Kärnten als Vorreiter

Stellung teils digital: Per Handy zum Wehrdienst

Kärnten
03.07.2026 08:00

In Klagenfurt präsentierten Verteidigungsministerin Klaudia Tanner und Staatssekretär Alexander Pröll die neuen, digitalen Möglichkeiten im Stellungsverfahren. Ein Projekt, das in Kärnten erfolgreich gestartet wurde.

„Digitalisierung Wehrdienst“ – unter diesem Motto soll der Weg zum Bundesheer künftig einfacher und moderner werden. „Wir arbeiten bereits seit Jahren daran, den Grundwehrdienst attraktiver zu gestalten. Mit dem weiteren Digitalisierungsschritt schaffen wir ein zeitgemäßes Angebot für Stellungspflichtige. Die jungen Menschen wollen keine Zettelwirtschaft mehr“, erklärt Verteidigungsministerin Klaudia Tanner bei der Projekt-Präsentation in Klagenfurt.

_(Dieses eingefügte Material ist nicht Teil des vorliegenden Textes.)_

(** ** Every step is a run of moves *)
Section Steps.
Context (planned_start : option pydate → option Z → option Z) (fresh : bool).
Lemma as_lead_ok {A} k meeting p (c : mres A) a : as_lead k meeting p c = Ok a → c = Ok a.
Proof. unfold as_lead. by intros (_ & _ & H)%bind_ok. Qed.
(** The requests on the life of a meeting: a patch, a create, a delete, or quiet ones. *)
Lemma life_request_cases k d p d' :
  tables_ok d → life_request planned_start k d p d' →
  (∃ draws meeting payload id now, fresh_period d id ∧ patch_meeting planned_start draws k d meeting payload p id now = Ok d') ∨
  adds_row (core d) (core d') ∨ (∃ meeting, drops_row meeting (core d) (core d')) ∨ quiets fresh d d'.
Proof.
  intros Hok. destruct 1 as [draws payload id d' H|draws meeting payload id now d' Hid H|meeting d' H|meeting target mode id now d' Hid H|meeting d' H|a b d' H].
  - right. left. by eapply create_adds.
  - left. eauto 10.
  - do 2 right. left. exists meeting. by eapply delete_drops.
  - do 3 right. by eapply hand_over_moves.
  - do 3 right. by eapply cancel_handover_moves.
  - do 3 right. apply quiets_same. by eapply settings_same.
Qed.
Lemma life_request_moves k d p d' :
  tables_ok d → (fresh = true → k = d) → life_request planned_start k d p d' → moves fresh d d'.
Proof.
  intros Hok Hk [(draws & meeting & payload & id & now & Hid & H)|[(m & _ & _ & H)|[(meeting & _ & H)|H]]]%life_request_cases; [| | | |done].
  - unfold patch_meeting in H. destruct (needs_lock payload); [by eapply patch_locked_moves|by apply quiets_moves; eapply patch_unlocked_moves].
  - by apply moves_one.
  - by apply moves_one.
  - by apply quiets_moves.
Qed.
Lemma editor_ok k meeting p m : editor k meeting p = Ok m → _get k meeting = Ok m.
Proof. unfold editor. intros (x & Hx & H)%bind_ok. apply bind_ok in H as (_ & _ & H). by apply Ok_inj in H as <-. Qed.
Lemma agenda_request_quiets k d p d' :
  tables_ok d → (fresh = true → k = d) → agenda_request k d p d' → quiets fresh d d'.
Proof.
  intros Hok Hk Hr. destruct Hr as [meeting id body title np d' H|meeting id dn now d' H|meeting ids d' H
    |meeting app title np id now d' Hid H|meeting todo title np id now d' Hid H|meeting id d' H].
  - unfold set_agenda_body in H. apply bind_ok in H as (m & _ & H). apply bind_ok in H as (_ & _ & H). by eapply set_body_moves.
  - unfold set_agenda_done in H. apply bind_ok in H as (m0 & _ & H). apply bind_ok in H as (_ & _ & H). unfold set_done in H.
    apply bind_ok in H as (m & Hm & H). pose proof (get_ok _ _ _ Hm) as [_ Em]. eapply set_done_moves; [done| |exact Em|exact H].
    intros Hf. specialize (Hk Hf). by subst k.
  - unfold reorder_agenda in H. apply bind_ok in H as (_ & _ & H). by eapply reorder_moves.
  - unfold add_agenda_item, add_item in H. apply bind_ok in H as (_ & _ & H). apply bind_ok in H as ([d1 b] & Ha & H).
    apply Ok_inj in H as <-. by eapply add_item_moves.
  - unfold add_agenda_todo in H. apply bind_ok in H as (_ & _ & H). by eapply add_todo_moves.
  - unfold remove_agenda_item in H. apply bind_ok in H as (m & _ & H). by eapply remove_moves.
Qed.
Lemma guest_request_quiets k d p d' : tables_ok d → guest_request k d p d' → quiets fresh d d'.
Proof.
  intros Hok Hr. destruct Hr; repeat match goal with H : as_lead _ _ _ _ = Ok _ |- _ => apply as_lead_ok in H end.
  - eapply decide_moves; [done| |done]. set_solver.
  - eapply decide_moves; [done| |done]. set_solver.
  - eapply decide_moves; [done| |done]. set_solver.
  - by eapply rename_moves.
  - by eapply admit_all_moves.
  - by eapply rotate_moves.
Qed.
Lemma device_request_quiets d d' : tables_ok d → device_request d d' → quiets fresh d d'.
Proof.
  intros Hok Hr. destruct Hr; [by eapply join_moves|by eapply visit_moves|by eapply rename_self_moves|by eapply leave_moves
    |by eapply guest_cast_moves].
Qed.
Lemma votes_quiets d r : tables_ok d → room_write (room d) r → NoDup (ai_id <$> agenda_items (flow_db r)) → quiets fresh d (with_room r d).
Proof.
  intros Hok [Hc Hg (new & Hi & Hnew) Hv] Hnd. apply quiets_one.
  assert (Hrow : ∀ P m, meeting_in P (room d) m → ∃ x, x ∈ meeting_rows d ∧ me_id x = m ∧ P (me_status x)).
  { intros P m (x & Hx & HP). exists x. split; [by apply find_by_elem in Hx|]. split; [by apply find_by_id in Hx|done]. }
  replace (core (with_room r d)) with (put_votes (vcore <$> votes (flow_db r)) (put_items (mc_items (core d) ++ new) (core d))).
  2: { unfold core, put_votes, put_items, meeting_rows, items, guest_rows. cbn. by rewrite Hc, Hg, Hi. }
  apply (q_room _ (core d)).
  - change (mc_items (core d)) with (agenda_items (flow_db (room d))). by rewrite <- Hi.
  - eapply Forall_impl; [exact Hnew|]. intros i. apply Hrow.
  - intros id v. rewrite lookup_fmap, fmap_Some. intros (x & Hx & ->). destruct (Hv id x Hx) as [V1 V2 V3 V4].
    assert (Hold : ∀ (P : vrow → Prop), (∃ w, votes (flow_db (room d)) !! id = Some w ∧ P (vcore w)) → ∃ u, mc_votes (core d) !! id = Some u ∧ P u).
    { intros P (w & Hw & HP). exists (vcore w). cbn. by rewrite lookup_fmap, Hw. }
    split; cbn.
    + intros m [H|H]%V1; [left; by apply (Hold (λ u, u.1.1 = Some m))|right; by apply (Hrow unclosed)].
    + intros m Hm Hs. destruct (V2 m Hm Hs) as [H|(y & Hy & E & Hr)%Hrow]; [left; by apply (Hold (λ u, u.1.1 = Some m ∧ u.2 = open))|].
      right. exists y. split; [done|]. split; [done|].
      assert (Hl : life y) by (eapply Forall_forall; [apply Hok|done]). destruct Hr as [Hr1 Hr2].
      destruct Hl as [[El _]|[[El _]|[El _]]]; [by destruct Hr1|done|by destruct Hr2].
    + intros m Hm Hs. destruct (V3 m Hm Hs) as [H|H]; [left; by apply (Hold (λ u, u.1.1 = Some m ∧ u.2 = draft))|right; by apply (Hrow unclosed)].
    + intros m i E. injection E as Em Ei. destruct (V4 m i Em Ei) as [H|(a & Ha & E1 & E2)].
      * left. destruct H as (w & Hw & E1 & E2). apply (Hold (λ u, u.1 = (Some m, Some i))). exists w. unfold vcore. cbn. by rewrite E1, E2.
      * right. apply list_elem_of_fmap. exists a. rewrite Hi in Ha. unfold iview. by rewrite E1, E2.
Qed.
(** A write of the protocols. *)
Definition protocol_write (d d1 : MeetingDb) : Prop := core d1 = put_protocols (protocols d1) (core d).
Lemma protocol_write_ok d d1 : protocol_write d d1 → tables_ok d → tables_ok d1.
Proof. intros -> H. by apply ok_protocols. Qed.
Lemma protocol_write_rows d d1 : protocol_write d d1 → meeting_rows d1 = meeting_rows d.
Proof. intros H. exact (f_equal mc_rows H). Qed.
(** It makes no protocol a draft again. *)
Definition no_new_draft (d d1 : MeetingDb) : Prop :=
  ∀ id, protocol_status d id ≠ Some "draft" → protocol_status d1 id ≠ Some "draft".
Lemma finalize_moves d meeting d' :
  tables_ok d → start_finalize d meeting = Ok d' → ∃ d1, protocol_write d d1 ∧ no_new_draft d d1 ∧ quiets fresh d1 d'.
Proof.
  intros Hok H. unfold start_finalize in H. apply bind_ok in H as (st & Hst%or_meeting_ok & H). apply bind_ok in H as (m & _ & H).
  apply bind_ok in H as (? & _ & H). apply bind_ok in H as (? & Hd%raise_if_ok & H). bool_prop. subst st.
  cbn zeta in H. set (d1 := MkMeetingDb _ _ _ _) in H. apply Ok_inj in H as <-. exists d1.
  split; [done|]. split; [|by apply pseudonymize_moves, (protocol_write_ok d)].
  intros i Hi. assert (Hne : i ≠ meeting) by (intros ->; done). unfold d1, protocol_status. cbn.
  by rewrite find_by_other.
Qed.
(** The rest of the program: the votes, the finalization of the minutes, or a write of the protocols. *)
Lemma system_step_cases d d' :
  tables_ok d → system_step d d' →
  ∃ d1, protocol_write d d1 ∧ (core d' = core d1 ∨ no_new_draft d d1 ∧ quiets fresh d1 d').
Proof.
  intros Hok. destruct 1 as [r Hv Hnd|meeting d' H|d' (E1 & E2 & E3 & E4 & E5)].
  - exists d. split; [done|]. right. split; [by intros id|]. apply votes_quiets; [done|by apply vote_op_write|done].
  - apply finalize_moves in H as (d1 & H1 & H2 & H3); [|done]. exists d1. auto.
  - exists d'. split; [|by left]. unfold protocol_write, put_protocols, core. cbn. by rewrite E1, E2, E3, E4, E5.
Qed.
(** A step writes the protocols first, or it is a run of moves. *)
Lemma step_moves k d d' :
  tables_ok d → (fresh = true → k = d) → meeting_step planned_start k d d' →
  moves fresh d d' ∨ ∃ d1, protocol_write d d1 ∧ (core d' = core d1 ∨ no_new_draft d d1 ∧ quiets fresh d1 d').
Proof.
  intros Hok Hk. destruct 1 as [p d' [H|[H|H]]|d' H|d' H]; [left..|right].
  - by eapply life_request_moves.
  - apply quiets_moves. by eapply agenda_request_quiets.
  - apply quiets_moves. by eapply guest_request_quiets.
  - apply quiets_moves. by apply device_request_quiets.
  - by apply system_step_cases.
Qed.
Lemma step_keeps k d d' : tables_ok d → (fresh = true → k = d) → meeting_step planned_start k d d' → tables_ok d'.
Proof.
  intros Hok Hk H. destruct (step_moves _ _ _ Hok Hk H) as [Hm|(d1 & Hw & [-> |[_ Hq]])]; [by eapply moves_keep|..].
  - by eapply protocol_write_ok.
  - eapply quiets_keep; [exact Hq|]. by eapply protocol_write_ok.
Qed.
End Steps.
Lemma no_meetings_ok d : no_meetings d → tables_ok d.
Proof.
  intros (E1 & E2 & E3 & E4 & E5). unfold core. rewrite E1, E2, E3, E4. split; cbn.
  - split; constructor.
  - split; [split|..]; try (intros; by match goal with H : _ ∈ [] |- _ => apply not_elem_of_nil in H end). constructor.
  - split; [constructor|]. by intros id i H%not_elem_of_nil.
  - split; try (intros; by match goal with H : _ ∈ [] |- _ => apply not_elem_of_nil in H end). constructor.
  - split; intros; by match goal with H : _ ∈ [] |- _ => apply not_elem_of_nil in H end.
  - assert (Hn : ∀ id m i s, (vcore <$> votes (flow_db (room d))) !! id ≠ Some (Some m, i, s)).
    { intros id m i s. rewrite lookup_fmap, fmap_Some. intros (v & Hv & E). injection E as E _ _. by rewrite (E5 id v Hv) in E. }
    split; intros; by match goal with H : (vcore <$> _) !! _ = _ |- _ => apply Hn in H end.
Qed.
Lemma reached_ok planned_start d : reached planned_start d → tables_ok d.
Proof.
  intros (d0 & H0%no_meetings_ok & Hr). induction Hr as [d|a b c (k & Hk) _ IH]; [done|]. apply IH.
  eapply (step_keeps planned_start false); [done|discriminate|exact Hk].
Qed.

Die Idee dahinter: Über die neue Plattform bundesheeronline kann man schon vor dem eigentlichen Stellungstermin aktiv werden und Daten, Dokumente wie auch medizinische Befunde übermitteln. „Alles auf freiwilliger Basis“, wie Tanner betont. Das spare nicht nur Zettelwirtschaft, sondern verkürze auch die Wartezeiten vor Ort. Denn medizinische und psychologische Untersuchung in der Stellungskommission sind natürlich nach wie vor zu absolvieren.

Staatssekretär Alexander Pröll: „Die digitale Stellungsstraße zeigt, wie Verwaltung im Jahr 2026 funktionieren soll: einmal Daten eingeben, nicht mehrfach erfassen. Ladung, Infos und Bahngutschein kommen künftig direkt aufs Handy statt per Brief – das spart Zeit für die jungen Menschen und schafft bessere Datenqualität für das Bundesheer.“

Ministerin Klaudia Tanner und Digitalisierungs-Staatssekretär Alexander Pröll bei der ...
Ministerin Klaudia Tanner und Digitalisierungs-Staatssekretär Alexander Pröll bei der Präsentation in Klagenfurt(Bild: HBF / Carina Karlovits)

Talente frühzeitig erkennen
Gleichzeitig können Wehrpflichtige über das so genannte Talentetool ihre Interessen, Hobbys und Fähigkeiten angeben. So möchte das Heer besondere Talente frühzeitig erkennen, um für jeden angehenden Rekruten den perfekten Einsatzbereich zu finden. Nach dem erfolgreichen Projektstart in Kärnten mit 1. Juni soll das digitale Service bis Oktober 2026 österreichweit ausgerollt werden.